Consumer Health Hierzu gehören verschreibungsfreie Arzneimittel wie Aspirin, Fußpflege und Sonnenschutzmittel. Diese Division nimmt ihren Sitz überraschend in Basel. Damit macht sich Bayer ausgerechnet in der Schweiz stark, wo auch viele Pharma-Konkurrenten ihren Sitz haben. Geführt wird die Division von der Chemikerin Erica Mann.

Crop Science Zu dieser Division gehören wie bisher Pflanzenschutz und Saatgut. Eine gute Nachricht für die Region: Die Zentrale bleibt weiterhin in Monheim. Geführt wird die Division auch weiter vom Iren Liam Condon.

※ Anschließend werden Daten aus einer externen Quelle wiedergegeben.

Definition _arith_float_23x (op_func : float -> float -> float) (vm : DalvikVM) : res DalvikVM :=
  aa ← code_at vm (pc vm);
  bb ← code_at vm (pc vm + 1);
  cc ← code_at vm (pc vm + 2);
  v_b ← reg_value vm bb;
  v_c ← reg_value vm cc;
  f_b ← py_float v_b;
  f_c ← py_float v_c;
  let result := op_func f_b f_c in
  vm ← write_reg vm aa (VFloat result);
  Ok (set_pc vm (pc vm + 3)).

Definition execute_add_float := _arith_float_23x fop_add.
Definition execute_sub_float := _arith_float_23x fop_sub.
Definition execute_mul_float := _arith_float_23x fop_mul.
Definition execute_div_float := _arith_float_23x fop_div.
Definition execute_rem_float := _arith_float_23x fop_rem.

Definition _arith_float_2addr (op_func : float -> float -> float) (vm : DalvikVM) : res DalvikVM :=
  byte1 ← code_at vm (pc vm);
  let dst := Z.land byte1 0xF in
  let src := Z.shiftr byte1 4 in
  v_a ← reg_value vm dst;
  v_b ← reg_value vm src;
  f_a ← py_float v_a;
  f_b ← py_float v_b;
  let result := op_func f_a f_b in
  vm ← write_reg vm dst (VFloat result);
  Ok (set_pc vm (pc vm + 1)).

Definition execute_add_float_2addr := _arith_float_2addr fop_add.
Definition execute_sub_float_2addr := _arith_float_2addr fop_sub.
Definition execute_mul_float_2addr := _arith_float_2addr fop_mul.
Definition execute_div_float_2addr := _arith_float_2addr fop_div.
Definition execute_rem_float_2addr := _arith_float_2addr fop_rem.
(** * Gomoku engine: board, forced-move heuristic, search entry point and
      front-end move parser, embedded from the C++ sources.

    Layout of the development:
    - [Types]         : include/types.hpp
    - [BoardImpl]     : src/board.cpp (class [Board])
    - [HeuristicImpl] : src/heuristic.cpp, the line counts, [evaluate_line]
                        and the two forced-move scans
    - [MCTSImpl]      : src/mcts.cpp, [rollout], [select_best_move] and the
                        budget loop of [search]; selection, expansion and
                        backpropagation use floating-point UCT values and
                        are parameters of the section
    - [UCI]           : src/uci.cpp, [UCIEngine::parse_move] with [std::stoi]
    - [Statements]    : the predicates and sample positions the theorems
                        are stated with
    followed by the lemmas and the theorems.

    Conventions: [int8_t] and [int] values are integers of [Z], with the
    wrap-around of the narrowing conversions written out ([wrap8]); a
    [std::bitset<225>] is the integer of its bits; the cell array is a list
    indexed with stdpp's lookup and insert; a [std::vector] is a list whose
    last element is the back; [while] loops run on fuel that is shown to
    suffice. *)

From Stdlib Require Import ZArith List Bool Lia String Ascii QArith Sorted.
From stdpp Require Import base list list_numbers.
From Stdlib Require Import PrimFloat.
From Stdlib Require FloatOps SpecFloat Uint63.

Import ListNotations.
Local Open Scope Z_scope.

(* ===================================================================== *)
(** ** include/types.hpp *)
(* ===================================================================== *)

Module Types.

Definition BOARD_SIZE : Z := 15.
Definition BOARD_CELLS : Z := BOARD_SIZE * BOARD_SIZE.

Definition EMPTY : Z := 0.
Definition BLACK : Z := 1.
Definition WHITE : Z := -1.

Definition LEGAL_RADIUS : Z := 2.

(** [DIRECTIONS]: horizontal, vertical, diagonal, anti-diagonal. *)
Definition DIRECTIONS : list (Z * Z) := [(1, 0); (0, 1); (1, 1); (1, -1)].

(** Conversion of an [int] to [int8_t] (two's complement wrap-around). *)
Definition wrap8 (v : Z) : Z := (v + 128) mod 256 - 128.

(** Unary minus on an [int8_t]: promoted to [int], negated, stored back. *)
Definition neg8 (v : Z) : Z := wrap8 (- v).

Definition to_index (x y : Z) : Z := y * BOARD_SIZE + x.

(** C++ [%] and [/] truncate toward zero: [Z.rem] and [Z.quot]. *)
Definition to_x (idx : Z) : Z := Z.rem idx BOARD_SIZE.
Definition to_y (idx : Z) : Z := Z.quot idx BOARD_SIZE.

Definition in_bounds (x y : Z) : bool :=
  (0 <=? x) && (x <? BOARD_SIZE) && (0 <=? y) && (y <? BOARD_SIZE).

(** [struct Move]: two [int8_t] coordinates. *)
Record Move : Type := MkMove { Move_x : Z; Move_y : Z }.

(** [Move(int x_, int y_)]: both arguments are cast to [int8_t]. *)
Definition Move_of (x_ y_ : Z) : Move := MkMove (wrap8 x_) (wrap8 y_).

(** [Move()]: the invalid sentinel. *)
Definition Move_invalid : Move := MkMove (-1) (-1).

Definition is_valid (m : Move) : bool := (0 <=? Move_x m) && (0 <=? Move_y m).

Definition Move_to_index (m : Move) : Z := to_index (Move_x m) (Move_y m).

(** [Move::operator==]. *)
Definition Move_eqb (a b : Move) : bool :=
  (Move_x a =? Move_x b) && (Move_y a =? Move_y b).

Inductive GameResult : Type := ONGOING | BLACK_WIN | WHITE_WIN | DRAW.

(** [BitBoard = std::bitset<225>], as the integer whose binary digits are
    the bits of the set: [operator[]] is [Z.testbit], [set(i)] is
    [Z.setbit], [reset(i)] is [Z.clearbit], [reset()] yields [0] and
    [none()] compares with [0]. *)
Definition BitBoard : Type := Z.

(** [std::bitset::count()] over the 225 positions of the set. *)
Definition popcount (bs : BitBoard) : nat :=
  length (List.filter (Z.testbit bs) (seqZ 0 BOARD_CELLS)).

End Types.
Export Types.

(* ===================================================================== *)
(** ** src/board.cpp *)
(* ===================================================================== *)

Module BoardImpl.

Record Board : Type := MkBoard {
  cells_ : list Z;               (* std::array<int8_t, 225> *)
  occupied_mask_ : BitBoard;
  black_mask_ : BitBoard;
  white_mask_ : BitBoard;
  legal_mask_ : BitBoard;
  current_player_ : Z;           (* int8_t *)
  is_terminal_ : bool;
  result_ : GameResult;
  history_ : list Move           (* std::vector<Move>, back = last element *)
}.

(** [cells_[idx]].  The sources only index the array behind an [in_bounds]
    test; outside the array the model reads [EMPTY]. *)
Definition cell_at (cells : list Z) (idx : Z) : Z :=
  default EMPTY (cells !! Z.to_nat idx).

(** [cells_[idx] = v]. *)
Definition cell_set (cells : list Z) (idx : Z) (v : Z) : list Z :=
  <[Z.to_nat idx := v]> cells.

Definition reset : Board :=
  {| cells_ := replicate (Z.to_nat BOARD_CELLS) EMPTY;
     occupied_mask_ := 0;
     black_mask_ := 0;
     white_mask_ := 0;
     legal_mask_ := 0;
     current_player_ := BLACK;
     is_terminal_ := false;
     result_ := ONGOING;
     history_ := [] |}.

(** Trivial accessors. *)
Definition get (b : Board) (x y : Z) : Z := cell_at (cells_ b) (to_index x y).
Definition is_empty (b : Board) (x y : Z) : bool := get b x y =? EMPTY.
Definition is_terminal (b : Board) : bool := is_terminal_ b.
Definition get_result (b : Board) : GameResult := result_ b.
Definition current_player (b : Board) : Z := current_player_ b.
Definition get_history (b : Board) : list Move := history_ b.
Definition move_count (b : Board) : Z := Z.of_nat (length (history_ b)).

Definition get_winner (b : Board) : Z :=
  match result_ b with
  | BLACK_WIN => BLACK
  | WHITE_WIN => WHITE
  | _ => EMPTY
  end.

(** The pairs [(dx, dy)] in the order of the nested loops
    [for dy in -R..R: for dx in -R..R]. *)
Definition radius_offsets : list (Z * Z) :=
  flat_map (fun dy => map (fun dx => (dx, dy)) (seqZ (- LEGAL_RADIUS) (2 * LEGAL_RADIUS + 1)))
           (seqZ (- LEGAL_RADIUS) (2 * LEGAL_RADIUS + 1)).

Die Teilkonzerne waren ein wesentliches Erbe der Ära Werner Wenning, der einst Bayer-Chef war und heute den Aufsichtsrat leitet. Doch durch die Abspaltung der Kunststoffe und den geplanten Ausbau des Gesundheitsgeschäftes (Life Science) hat sich die Organisation überholt. "Ziel ist es, den Konzern gegenüber dem Wettbewerb noch schlagkräftiger aufzustellen", erklärte Bayer.

Mit dem Umbau soll auch der Konzernvorstand erweitert werden: Die Leiter der drei neuen Divisionen sollen in den Vorstand aufrücken, der damit auf acht Manager anwächst. Mit Erica Mann zieht erstmals auch eine Frau in den Vorstand des Traditionskonzerns. Kronprinz für die Nachfolge von Bayer-Chef Marijn Dekkers, der Ende 2016 Bayer verlässt, bleibt Strategie-Vorstand Werner Baumann.

Zugleich wechselt Bayer seinen Arbeitsdirektor aus. Der Vertrag von Michael König, der erst seit wenigen Jahren Personalchef ist, wird überraschend nicht verlängert - "auf eigenen Wunsch", wie das Unternehmen mitteilte. Neuer Personalchef wird zum 1. Januar 2016 der Pharmanager Hartmut Klusik.

Die Arbeitnehmer sind zufrieden. "Die Rückführung der Teilkonzerne unter einem Dach bei Bayer begrüßen wir ausdrücklich", sagt Gesamtbetriebsrats-Chef Oliver Zühlke. Bayer versicherte, dass die Zahl der Arbeitsplätze weltweit und in Deutschland in den nächsten Jahren stabil bleiben soll. Zugleich verwies der Betriebsrat darauf, dass Bayer noch vor Gesprächen zur Neuorganisation die Beschäftigungssicherung verlängert hat. Bis Ende 2020 wird es keine betriebsbedingten Kündigungen geben.

Der Betriebsrat begrüßt zudem, dass der Bereich Bayer Business Services, der für die IT bei Bayer zuständig ist, wieder unter des Dach des Konzerns und zum Chemie-Flächentarifvertrag zurückkehrt. Der Ausstieg hatte in der Vergangenheit für viel Ärger gesorgt. Montag informiert Dekkers die Mitarbeiter.